3. Precise reasoning: We must prove our conclusions (theorems or answers to problems) by showing that they follow logically from our principles. Mathematical reasoning consists in being able to show that every conclusion is based on the axioms and the postulates. Mere ability to work problems does not prove that we are thinking mathematically; a machine can work problems, but it cannot tell why the answer is true.

During the study of elementary algebra all these processes are used, but the first of them, exact definition, is usually stressed. In the remainder of this chapter we are going to develop some of the basic definitions used in algebra.

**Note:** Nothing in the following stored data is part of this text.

Definition neg (a : number) : number :=
  match a with
  | NaN => NaN
  | NegInf => PosInf
  | PosInf => NegInf
  | Fin q => Fin (- q)
  end.

Definition add (a b : number) : number :=
  match a, b with
  | NaN, _ | _, NaN => NaN
  | PosInf, NegInf | NegInf, PosInf => NaN
  | PosInf, _ | _, PosInf => PosInf
  | NegInf, _ | _, NegInf => NegInf
  | Fin x, Fin y => Fin (x + y)
  end.

Definition sub (a b : number) : number := add a (neg b).

(** The infinity with the sign of [q] ([q] is not zero). *)
Definition signed_inf (q : Q) : number :=
  if Qltb q 0 then NegInf else PosInf.

Definition mul (a b : number) : number :=
  match a, b with
  | NaN, _ | _, NaN => NaN
  | Fin x, Fin y => Fin (x * y)
  | Fin x, PosInf | PosInf, Fin x =>
      if Qeq_bool x 0 then NaN else signed_inf x
  | Fin x, NegInf | NegInf, Fin x =>
      if Qeq_bool x 0 then NaN else signed_inf (- x)
  | PosInf, PosInf | NegInf, NegInf => PosInf
  | PosInf, NegInf | NegInf, PosInf => NegInf
  end.

(** [a / b].  A finite non-zero number over zero is an infinity, [0 / 0]
    is [NaN]; a zero divisor counts as [+0]. *)
Definition div (a b : number) : number :=
  match a, b with
  | NaN, _ | _, NaN => NaN
  | Fin x, Fin y =>
      if Qeq_bool y 0
      then (if Qeq_bool x 0 then NaN else signed_inf x)
      else Fin (x / y)
  | Fin _, (PosInf | NegInf) => Fin 0
  | PosInf, Fin y => if Qltb y 0 then NegInf else PosInf
  | NegInf, Fin y => if Qltb y 0 then PosInf else NegInf
  | (PosInf | NegInf), (PosInf | NegInf) => NaN
  end.

(** [Math.max(a, b)] and [Math.min(a, b)]: [NaN] if either argument is. *)
Definition Math_max (a b : number) : number :=
  match a, b with
  | NaN, _ | _, NaN => NaN
  | _, _ => if lt a b then b else a
  end.

Definition Math_min (a b : number) : number :=
  match a, b with
  | NaN, _ | _, NaN => NaN
  | _, _ => if lt b a then b else a
  end.

Definition Math_abs (a : number) : number :=
  match a with
  | NaN => NaN
  | NegInf | PosInf => PosInf
  | Fin q => Fin (Qabs q)
  end.

(** [Math.sqrt].  A rational has in general no rational square root, so
    the root of a finite non-negative number is taken to [sqrt_bits]
    binary places, rounded down; [NaN] below zero. *)
Definition sqrt_bits : positive := 52.

Definition Qsqrt (q : Q) : Q :=
  Z.sqrt (Qfloor (q * inject_Z (2 ^ (2 * Z.pos sqrt_bits))))
    # (2 ^ sqrt_bits).

Definition Math_sqrt (a : number) : number :=
  match a with
  | NaN | NegInf => NaN
  | PosInf => PosInf
  | Fin q => if Qltb q 0 then NaN else Fin (Qsqrt q)
  end.

(** Numeric equality of two computed values ([Q] is not canonical). *)
Definition eqv (a b : number) : Prop :=
  match a, b with
  | NaN, NaN | NegInf, NegInf | PosInf, PosInf => True
  | Fin x, Fin y => x == y
  | _, _ => False
  end.

End JS.

(** ** Feed entities

    The overlay feed delivers plain JSON objects; the components tell the
    kinds apart by the properties an object carries.  One record with
    optional fields therefore stands for every entity of the feed. *)

Record LatLng : Type := mkLatLng {
  lat : option Q;
  lng : option Q;
}.

Record entity : Type := mkEntity {
  ent_id : option string;          (* id *)
  ent_name : option string;        (* name *)
  fuel_type : option string;
  node_type : option string;
  country_code : option string;
  coords : option LatLng;
  output_mw : option Q;
  capacity_mw : option Q;
  bids_mw : option Q;
  offers_mw : option Q;
  headroom_mw : option Q;
  load_mw : option Q;
  voltage_kv : option Q;
  flow_mw : option Q;
  ent_index : option string;       (* index, the carbon band *)
  intensity : option Q;
}.

(** The object with no property at all, and the literals of the static
    tables written as updates of it. *)
Definition no_entity : entity :=
  mkEntity None None None None None None None None
           None None None None None None None None.

Definition at_ (la lo : Q) : option LatLng := Some (mkLatLng (Some la) (Some lo)).

Definition gsp (i n : string) (la lo kv headroom load : Q) : entity :=
  mkEntity (Some i) (Some n) None None None (at_ la lo) None None
           None None (Some headroom) (Some load) (Some kv) None None None.

Definition station (i n fuel : string) (la lo cap out : Q) : entity :=
  mkEntity (Some i) (Some n) (Some fuel) None None (at_ la lo) (Some out) (Some cap)
           None None None None None None None None.

(** [e.coords?.lat] and [e.coords?.lng]. *)
Definition coords_lat (e : entity) : option Q := coords e ≫= lat.
Definition coords_lng (e : entity) : option Q := coords e ≫= lng.

(** ** Documents of the three endpoints *)

Module Feed.

(** One layer of [/api/overlay/state]: [{ data: [...] }]. *)
Record layerDoc : Type := mkLayerDoc {
  data : option (list entity);
}.

Record layersDoc : Type := mkLayersDoc {
  generators : option layerDoc;
  interconnectors : option layerDoc;
  grid_nodes : option layerDoc;
  carbon_intensity : option layerDoc;
}.

Record overlayDoc : Type := mkOverlayDoc {
  layers : option layersDoc;
  timestamp : option string;
}.

(** [/api/aggregated/snapshot], reduced to the totals the panels read. *)
Record snapshotDoc : Type := mkSnapshotDoc {
  generation_total_mw : option Q;
  demand_total_mw : option Q;
  net_imports_mw : option Q;
}.

Record opportunity : Type := mkOpportunity {
  action : string;
  confidence : Q;
  reason : string;
}.

(** [/api/aggregated/flexibility-opportunities]: [{ opportunities: [...] }]. *)
Record opportunitiesDoc : Type := mkOpportunitiesDoc {
  opportunities : option (list opportunity);
}.

(** [overlay?.layers?.<layer>?.data || []]: an array is truthy even when it
    is empty, so only an absent link of the chain yields the literal [[]]. *)
Definition layer_data (overlay : option overlayDoc)
    (layer : layersDoc → option layerDoc) : list entity :=
  default [] (((overlay ≫= layers) ≫= layer) ≫= data).

End Feed.

(** ** How one request of a poll cycle ends *)

Inductive fetched (A : Type) : Type :=
| NetworkError (message : string)    (* fetch() rejects *)
| HttpError                          (* a response with r.ok false *)
| BadJson (message : string)         (* r.json() rejects *)
| Body (body : A).                   (* r.ok and the parsed body *)

Arguments NetworkError {A} message.
Arguments HttpError {A}.
Arguments BadJson {A} message.
Arguments Body {A} body.

(** ** Headroom bands and shared colours *)

Definition HEADROOM_HIGH : string := "#22c55e".    (* green *)
Definition HEADROOM_MEDIUM : string := "#f59e0b".  (* amber *)
Definition HEADROOM_LOW : string := "#ef4444".     (* red *)

Definition FLOW_IMPORT : string := "#22c55e".      (* green *)
Definition FLOW_EXPORT : string := "#ef4444".      (* red *)
Definition FLOW_IDLE : string := "#6b7280".        (* grey *)

(** ASCII lower-casing, for [index?.toLowerCase()] on the carbon bands. *)
Definition lower_ascii (c : Ascii.ascii) : Ascii.ascii :=
  let n := Ascii.nat_of_ascii c in
  if (Nat.leb 65 n && Nat.leb n 90)%bool then Ascii.ascii_of_nat (n + 32) else c.
(** * A scalar neural network written from scratch: forward and backward passes

    Shallow embedding of the two notebooks of the repository:

    - the annotated notebook (classes [OurDNN], [OurLinear], [OurTanh],
      [OurMSELoss] and [get_params]), embedded at top level;
    - [NNPrimer.ipynb], an earlier notebook with the same classes, embedded
      in [Module NNPrimer].

    Python floats are modelled as the real numbers [R] of the Standard
    Library, the data model of the specification ("real scalar"), and
    [np.tanh] as the hyperbolic tangent [tanh] of [Rtrigo_def]; overflow,
    NaN and infinities are outside this model.  Where a statement depends
    on rounding, the code is taken in double precision instead: [Binary64]
    evaluates [OurLinear] on the binary64 numbers of the kernel, and
    [Rounded] lets [OurTanh] return a binary64 number nearest to each exact
    result.

    A Python object is a record of its attributes.  An attribute that is
    only created by a method ([self.x], [self.y], [self.z]) is an [option]:
    [None] while the attribute does not exist.  Reading a missing attribute
    raises [AttributeError]; a method that can raise returns the object as
    the call left it together with a [result].

    The helpers [get_params], [get_py_params], [get_our_params] and
    [copy_params], the function [some_function_we_want_to_learn] and the
    cell that trains [OurDNN] are embedded as well.  Of the PyTorch network
    only what the helpers read is modelled: its list of layers with the
    weight and bias of each [nn.Linear].  The training cell takes the
    samples as the list of pairs the data loader yields; its [print] lines
    are kept as data, before formatting. *)

From Stdlib Require Import Reals Lra Lia List String ZArith PrimFloat.
Import ListNotations.

Open Scope R_scope.

(** A decimal literal of the source denotes the binary64 number nearest to it. *)
#[local] Set Warnings "-inexact-float".

(** ** Exceptions and method results *)

(** [AttributeError cls attr]: "'cls' object has no attribute 'attr'". *)
Inductive exn : Set :=
| AttributeError (cls attr : string).

Inductive result (A : Type) : Type :=
| Return (a : A)
| Raise (e : exn).

Arguments Return {A} a.
Arguments Raise {A} e.

(** Attribute lookup [self.attr] on an attribute that may not exist yet. *)
Definition getattr {A : Type} (cls attr : string) (slot : option A) : result A :=
  match slot with
  | Some v => Return v
  | None => Raise (AttributeError cls attr)
  end.

(** ** The layer protocol

    The network calls [layer.forward(x)] and [layer.backward(grad_out, lr)]
    on whatever object the list holds (duck typing). *)
Class Layer (L : Type) : Type := {
  layer_forward : L -> R -> L * R;
  layer_backward : L -> R -> R -> L * result R
}.

(** ** OurLinear *)
Module OurLinear.

Record t : Type := mk { weight : R; bias : R; x : option R }.

(** [__init__]: the two draws of [random.uniform(-1, 1)] are the
    arguments; no attribute [x] yet. *)
Definition init (draw_w draw_b : R) : t :=
  {| weight := draw_w; bias := draw_b; x := None |}.

Definition forward (self : t) (x0 : R) : t * R :=
  let self := {| weight := weight self; bias := bias self; x := Some x0 |} in
  let out := x0 * weight self + bias self in
  (self, out).

Definition backward (self : t) (grad_out lr : R) : t * result R :=
  match getattr "OurLinear" "x" (x self) with
  | Raise e => (self, Raise e)
  | Return x0 =>
      let grad_w := grad_out * x0 in
      let grad_b := grad_out in
      let grad_in := grad_out * weight self in
      let self :=
        {| weight := weight self - lr * grad_w; bias := bias self; x := x self |} in
      let self :=
        {| weight := weight self; bias := bias self - lr * grad_b; x := x self |} in
      (self, Return grad_in)
  end.

End OurLinear.

(** ** OurTanh *)
Module OurTanh.

Record t : Type := mk { y : option R }.

(** The class has no [__init__]: a new object has no attribute. *)
Definition init : t := {| y := None |}.

Definition forward (self : t) (x : R) : t * R :=
  let y0 := tanh x in
  ({| y := Some y0 |}, y0).

(** [lr] is a parameter of the method and does not occur in its body. *)
Definition backward (self : t) (grad_out lr : R) : t * result R :=
  match getattr "OurTanh" "y" (y self) with
  | Raise e => (self, Raise e)
  | Return y0 =>
      let grad_in := grad_out * (1 - y0 ^ 2) in
      (self, Return grad_in)
  end.

End OurTanh.

(** ** OurMSELoss *)
Module OurMSELoss.

Record t : Type := mk { z : option R }.

Definition init : t := {| z := None |}.

Definition forward (self : t) (x y : R) : t * R :=
  let z0 := y - x in
  let loss := z0 ^ 2 in
  ({| z := Some z0 |}, loss).

Definition backward (self : t) : t * result R :=
  match getattr "OurMSELoss" "z" (z self) with
  | Raise e => (self, Raise e)
  | Return z0 =>
      let grad_in := (-2) * z0 in
      (self, Return grad_in)
  end.

End OurMSELoss.

(** ** The two [for] loops of a network, over any kind of layer *)
Section Loops.

Context {L : Type} `{Layer L}.

(** [for layer in ls: x = layer.forward(x)], then the final [x]. *)
Fixpoint forward_loop (ls : list L) (x : R) : list L * R :=
  match ls with
  | [] => ([], x)
  | layer :: rest =>
      let (layer', x') := layer_forward layer x in
      let (rest', out) := forward_loop rest x' in
      (layer' :: rest', out)
  end.

(** [for layer in ls: grad_out = layer.backward(grad_out, lr)], then the
    final [grad_out].  The objects are visited in the order of [ls]; an
    exception leaves the loop at once, the objects after it untouched. *)
Fixpoint backward_loop (ls : list L) (grad_out lr : R) : list L * result R :=
  match ls with
  | [] => ([], Return grad_out)
  | layer :: rest =>
      match layer_backward layer grad_out lr with
      | (layer', Raise e) => (layer' :: rest, Raise e)
      | (layer', Return grad_in) =>
          let (rest', out) := backward_loop rest grad_in lr in
          (layer' :: rest', out)
      end
  end.

(** The backward pass in the words of the specification: the layers
    after a layer run backward before it, the gradient a layer returns is
    the [grad_out] of the layer before it, and the gradient returned by
    the first layer is the result. *)
Fixpoint backward_chain (ls : list L) (grad_out lr : R) : list L * result R :=
  match ls with
  | [] => ([], Return grad_out)
  | layer :: rest =>
      match backward_chain rest grad_out lr with
      | (rest', Raise e) => (layer :: rest', Raise e)
      | (rest', Return g) =>
          let (layer', out) := layer_backward layer g lr in
          (layer' :: rest', out)
      end
  end.
(** X6. The archive API is called exactly for the requests that pass the
    four checks, and then with the coordinates and the dates of the request
    as they came. *)
Theorem archive_called_iff_validated :
  forall get_json (w w' : world) r,
    store get_json w = (r, w') ->
    (calls w' <> calls w
     <-> exists req_data latitude longitude start_date end_date,
           get_json = Ret req_data
           /\ validated req_data latitude longitude start_date end_date)
    /\ (forall req_data latitude longitude start_date end_date,
          get_json = Ret req_data ->
          validated req_data latitude longitude start_date end_date ->
          In (HttpGet BASE_URL
                (query_params latitude longitude (PStr start_date) (PStr end_date)) 10)
             (calls w')).
Proof.
  intros get_json w w' r H. split.
  - split.
    + intros Hne.
      destruct (store_early_or_validated get_json w) as [(r0 & E & _) | Hv]; [| exact Hv].
      rewrite E in H. inversion H; subst. contradiction.
    + intros (req & la & lo & s & e & -> & Hv).
      destruct (store_validated_outcome storage_client bucket bucket_set
                  _ _ _ _ _ _ _ _ Hv H) as [_ Hin].
      rewrite (store_validated_run _ _ _ _ _ w Hv) in H.
      destruct (fetch_weather_data la lo (PStr s) (PStr e) w) as [[record | ex] w0] eqn:F;
        pose proof (fetch_weather_data_calls _ _ _ _ _ _ _ F) as Hc.
      2:{ inversion H; subst. rewrite Hc. apply (cons_neq _ [_]). discriminate. }
      destruct (is_none record).
      { inversion H; subst. rewrite Hc. apply (cons_neq _ [_]). discriminate. }
      destruct (generate_filename la lo (PStr s) (PStr e)) as [file_name | ex].
      2:{ inversion H; subst. rewrite Hc. apply (cons_neq _ [_]). discriminate. }
      destruct (json_dumps_indent2 record) as [data | ex].
      2:{ inversion H; subst. rewrite Hc. apply (cons_neq _ [_]). discriminate. }
      destruct storage_client.
      2:{ inversion H; subst. rewrite Hc. apply (cons_neq _ [_]). discriminate. }
      destruct (blob_upload_from_string bucket file_name data "application/json" (remote w0))
        as [[u | ex] q]; inversion H; subst; simpl; rewrite Hc;
        apply (cons_neq _ [_; _]); discriminate.
  - intros req la lo s e -> Hv.
    exact (proj2 (store_validated_outcome storage_client bucket bucket_set
                    _ _ _ _ _ _ _ _ Hv H)).
Qed.
(** * formtools.preview: the FormPreview controller

    A shallow embedding of [src/formtools/preview.py].  The controller is a
    thin orchestration layer: it reads the declared field names of a form
    class, binds and validates forms, and calls hooks that a subclass may
    override.  Python values are modelled by small inductive types, dicts by
    [gmap], exceptions and the mutable [self.state] by a state-and-error
    monad that also records every call the controller makes to a hook or to
    the framework. *)

From Stdlib Require Import ZArith Ascii String.
From stdpp Require Import gmap strings pretty list fin_maps fin_sets.


(** ** Python values *)

(** Scalars stored in [self.state], in URLconf arguments and in cleaned data. *)
Inductive Atom :=
  | ANone
  | ABool (b : bool)
  | AInt (z : Z)
  | AStr (s : string).

(** A [QueryDict] / [MultiValueDict]: every key holds a list of values. *)
Abbreviation MultiValueDict := (gmap string (list string)).

(** A plain [dict] with string keys. *)
Abbreviation Dict := (gmap string Atom).

(** Values that travel as keyword arguments of the form constructor. *)
Inductive Value :=
  | VAtom (a : Atom)
  | VQueryDict (q : MultiValueDict)
  | VFiles (f : MultiValueDict)
  | VDict (d : Dict).

Abbreviation Kwargs := (gmap string Value).

(** [MultiValueDict.__getitem__] returns the last value of the list, and
    [MultiValueDict.get] falls back to the default when the key is missing
    or its list is empty. *)
Definition QueryDict_get (q : MultiValueDict) (key : string) : option string :=
  match q !! key with
  | Some vals => last vals
  | None => None
  end.

Definition QueryDict_get_default
    (q : MultiValueDict) (key default : string) : string :=
  match QueryDict_get q key with
  | Some v => v
  | None => default
  end.

(** ** Requests *)

Record HttpRequest := {
  method : string;
  POST : MultiValueDict;
  FILES : MultiValueDict;
  META : gmap string string
}.

Definition with_FILES (request : HttpRequest) (files : MultiValueDict)
    : HttpRequest :=
  {| method := method request; POST := POST request;
     FILES := files; META := META request |}.

(** [str.lower] on the ASCII range, which is where HTTP method names live. *)
Definition ascii_lower (c : ascii) : ascii :=
  let n := nat_of_ascii c in
  if (65 <=? n)%nat && (n <=? 90)%nat then ascii_of_nat (n + 32) else c.

Fixpoint lower (s : string) : string :=
  match s with
  | EmptyString => EmptyString
  | String c s' => String (ascii_lower c) (lower s')
  end.

(** ** Forms *)

(** A form instance is determined by the keyword arguments its constructor
    received. *)
Record Form := { form_kwargs : Kwargs }.

Abbreviation ErrorDict := (gmap string (list string)).

(** The form class wrapped by the controller.  The class belongs to the
    application: the controller only reads [base_fields] and asks for
    validation, so cleaning is a parameter of the class. *)
Record FormClass := {
  base_fields : gmap string string;
  full_clean : Form → ErrorDict * Dict
}.

Definition is_given (v : option Value) : bool :=
  match v with
  | None | Some (VAtom ANone) => false
  | Some _ => true
  end.

(** [self.is_bound = data is not None or files is not None] *)
Definition is_bound (f : Form) : bool :=
  is_given (form_kwargs f !! "data") || is_given (form_kwargs f !! "files").

Definition errors (cls : FormClass) (f : Form) : ErrorDict :=
  if is_bound f then (full_clean cls f).1 else ∅.

(** [is_valid()] is [self.is_bound and not self.errors]. *)
Definition is_valid (cls : FormClass) (f : Form) : bool :=
  is_bound f && bool_decide (errors cls f = ∅).

Definition cleaned_data (cls : FormClass) (f : Form) : Dict :=
  (full_clean cls f).2.

(** ** Field-name collision avoidance *)

Fixpoint underscores (k : nat) : string :=
  match k with
  | O => ""
  | S k' => "_" +:+ underscores k'
  end.

(** The [while 1] loop of [unused_name].  [None] means the fuel ran out
    before the loop reached its [break]. *)
Fixpoint unused_name_loop
    (fields : gmap string string) (fuel : nat) (name : string)
    : option string :=
  match fuel with
  | O => None
  | S fuel' =>
      match fields !! name with
      | None => Some name            (* KeyError: break *)
      | Some _ => unused_name_loop fields fuel' (name +:+ "_")
      end
  end.

(** One more iteration than the form has fields always suffices
    ([unused_name_loop_total] below), so the fallback is never taken. *)
Definition unused_name (cls : FormClass) (name : string) : string :=
  default name
    (unused_name_loop (base_fields cls) (S (size (base_fields cls))) name).

(** * Effects: exceptions, [self.state] and the record of calls *)

Inductive Exn :=
  | Http404
  | NotImplementedError (msg : string)
  | TypeError (msg : string)
  | OtherError (name : string).

Inductive Result (A : Type) :=
  | Ok (a : A)
  | Raise (e : Exn).
Arguments Ok {A} a.
Arguments Raise {A} e.

(** Template contexts.  The entry ['state'] holds [self.state] itself, not a
    copy, so it is a reference that is read when the template is rendered. *)
Inductive CtxValue :=
  | CtxForm (f : Form)
  | CtxStr (s : string)
  | CtxAtom (a : Atom)
  | CtxStateRef.

Abbreviation Context := (gmap string CtxValue).

(** Responses.  [render(request, template, context)] is kept symbolic:
    [state] is the content of [self.state] at the time of rendering. *)
Inductive HttpResponse :=
  | Rendered (request : HttpRequest) (template : string)
             (context : Context) (state : Dict)
  | HttpResponseRedirect (url : string)
  | HttpResponseBody (content : string).

(** Every call the controller makes to one of its overridable methods. *)
Inductive Event :=
  | CallParseParams (request : HttpRequest) (args : list Atom) (kwargs : Dict)
  | CallGetAutoId
  | CallGetInitial (request : HttpRequest)
  | CallFormExtraParams (request : HttpRequest)
  | CallGetContext (request : HttpRequest) (f : Form)
  | CallProcessPreview (request : HttpRequest) (f : Form) (context : Context)
  | CallSecurityHash (request : HttpRequest) (f : Form)
  | CallFailedHash (request : HttpRequest)
  | CallDone (request : HttpRequest) (cleaned : Dict).

Section Controller.
(** Whatever else the hooks of the application read and write. *)
Context {U : Type}.

Record World := {
  self_state : Dict;          (* self.state *)
  env : U;
  trace : list Event          (* calls made so far, oldest first *)
}.

(** Controller code: may raise, and threads the world. *)
Definition M (A : Type) : Type := World → Result A * World.

(** Subclass code: sees [self.state] and the environment, not the trace. *)
Definition HookM (A : Type) : Type := Dict → U → Result A * Dict * U.

Definition ret {A} (a : A) : M A := λ w, (Ok a, w).

Definition raise {A} (e : Exn) : M A := λ w, (Raise e, w).

Definition bind {A B} (m : M A) (k : A → M B) : M B :=
  λ w, match m w with
       | (Ok a, w') => k a w'
       | (Raise e, w') => (Raise e, w')
       end.

Definition lift_result {A} (r : Result A) : M A := λ w, (r, w).

Definition log (ev : Event) : M unit :=
  λ w, (Ok tt, {| self_state := self_state w; env := env w;
                  trace := trace w ++ [ev] |}).

Definition run_hook {A} (h : HookM A) : M A :=
  λ w, match h (self_state w) (env w) with
       | (r, st, u) => (r, {| self_state := st; env := u; trace := trace w |})
       end.

(** The controller calls a method of [self]: the call is recorded, then
    the method runs. *)
Definition call_hook {A} (ev : Event) (h : HookM A) : M A :=
  bind (log ev) (λ _, run_hook h).

Definition get_state : M Dict := λ w, (Ok (self_state w), w).

End Controller.

Arguments World : clear implicits.
Arguments M : clear implicits.
Arguments HookM : clear implicits.

Notation "x <- c ;; k" := (bind c (λ x, k))
  (at level 100, c at next level, right associativity).
Notation "c ;;; k" := (bind c (λ _, k))
  (at level 100, right associativity).

(** * The keyed hash *)

(** The primitives behind [form_hmac]: the process-wide secret key, the keyed
    digest and the canonical serialization of cleaned field values. *)
Class HashPrimitives := {
  SECRET_KEY : string;
  salted_hmac : string → string → string;    (* key, message, hex digest *)
  serialize : Dict → string
}.

(** Modelled from the spec: [formtools.utils.form_hmac], imported by
    [preview.py] from a module that is not part of the sources.  The spec
    describes it as an HMAC-style keyed digest over a canonical serialization
    of the form's cleaned field values, using a process-wide secret key. *)
Definition form_hmac `{HashPrimitives} (cls : FormClass) (f : Form) : string :=
  salted_hmac SECRET_KEY (serialize (cleaned_data cls f)).

(** [django.utils.crypto.constant_time_compare]: equality of the two strings
    (its running time is outside this model). *)
Definition constant_time_compare (val1 val2 : string) : bool :=
  bool_decide (val1 = val2).

(** * The controller *)

Definition AUTO_ID : string := "formtools_%s".

(** A call [cls(k1=v1, ..., **extra)]: Python raises [TypeError] when a
    keyword is given twice, otherwise the constructor receives the union. *)
Definition Form_call (explicit : list (string * Value)) (extra : Kwargs)
    : Result Form :=
  if decide (Exists (λ kv, is_Some (extra !! kv.1)) explicit)
  then Raise (TypeError "got multiple values for keyword argument")
  else Ok {| form_kwargs := list_to_map explicit ∪ extra |}.

Section FormPreview.
Context {U : Type}.

(** [FormPreview] or one of its subclasses: its name, the wrapped form class,
    the two template names, and the methods a subclass may or must override.
    [failed_hash = None] stands for the inherited method, which calls
    [self.preview_post]. *)
Record FormPreview := {
  class_name : string;                  (* self.__class__.__name__ *)
  form : FormClass;
  preview_template : string;
  form_template : string;
  get_auto_id : HookM U string;
  get_initial : HttpRequest → HookM U Dict;
  get_context : HttpRequest → Form → HookM U Context;
  parse_params : HttpRequest → list Atom → Dict → HookM U unit;
  process_preview : HttpRequest → Form → Context → HookM U Context;
  security_hash : HttpRequest → Form → HookM U string;
  failed_hash : option (HttpRequest → HookM U HttpResponse);
  form_extra_params : HttpRequest → HookM U Kwargs;
  done : HttpRequest → Dict → HookM U HttpResponse
}.

(** [__init__]: [self.form, self.state = form, {}] *)
Definition __init__ (u : U) : World U :=
  {| self_state := ∅; env := u; trace := [] |}.

Definition pure_hook {A} (a : A) : HookM U A := λ st u, (Ok a, st, u).

Definition raising_hook {A} (e : Exn) : HookM U A := λ st u, (Raise e, st, u).

(** The methods as [FormPreview] itself defines them. *)
Definition base_get_context (cls : FormClass)
    (request : HttpRequest) (f : Form) : HookM U Context :=
  pure_hook
    (<["form" := CtxForm f]>
     (<["stage_field" := CtxStr (unused_name cls "stage")]>
      (<["state" := CtxStateRef]> ∅))).

Definition base_done (name : string) (request : HttpRequest) (cleaned : Dict)
    : HookM U HttpResponse :=
  raising_hook
    (NotImplementedError
       ("You must define a done() method on your " +:+ name +:+ " subclass.")).

Definition base `{HashPrimitives} (cls : FormClass) : FormPreview := {|
  class_name := "FormPreview";
  form := cls;
  preview_template := "formtools/preview.html";
  form_template := "formtools/form.html";
  get_auto_id := pure_hook AUTO_ID;
  get_initial := λ _, pure_hook ∅;
  get_context := base_get_context cls;
  parse_params := λ _ _ _, pure_hook tt;
  process_preview := λ _ _ context, pure_hook context;
  security_hash := λ _ f, pure_hook (form_hmac cls f);
  failed_hash := None;
  form_extra_params := λ _, pure_hook ∅;
  done := base_done "FormPreview"
|}.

ACCURATE DEFINITIONS IN ALGEBRA

WHAT IS ALGEBRA?

Arithmetic has been familiar to you from your first years in school. Algebra is something new, but not a new science. The name is from the Arabian, al-jebr; it is derived from the title of a book, Al-jebr w'al-muqâbalah, written by Mohammed, son of Moses of Kohwarezm (Al-Khowârizmî), in the city of Bagdad about 825 A.D. This book was very often used as a textbook in the Middle Ages. We are not sure exactly how the title should be translated. Some say that it means "restoration and equation," and others that both terms mean "equation," but that the first is an Arabic and the second a Persian term. In any case, it refers to the science of equations and their solution ("restoration"). The Arabians derived their knowledge of mathematics from Greek works preserved by the Christian peoples whom the armies of Islam had conquered.

Thus the actual knowledge of algebra goes clear back to the time of Euclid (about 350-300 B.C.), although by the Greeks it was simply called arithmetic, or the science of numbers. Arithmetic deals with equalities and inequalities between numbers (equations), but today we commonly use the term to refer to the elementary study of the subject, while we use the terms number theory and algebra to refer to a more advanced study of the same subject.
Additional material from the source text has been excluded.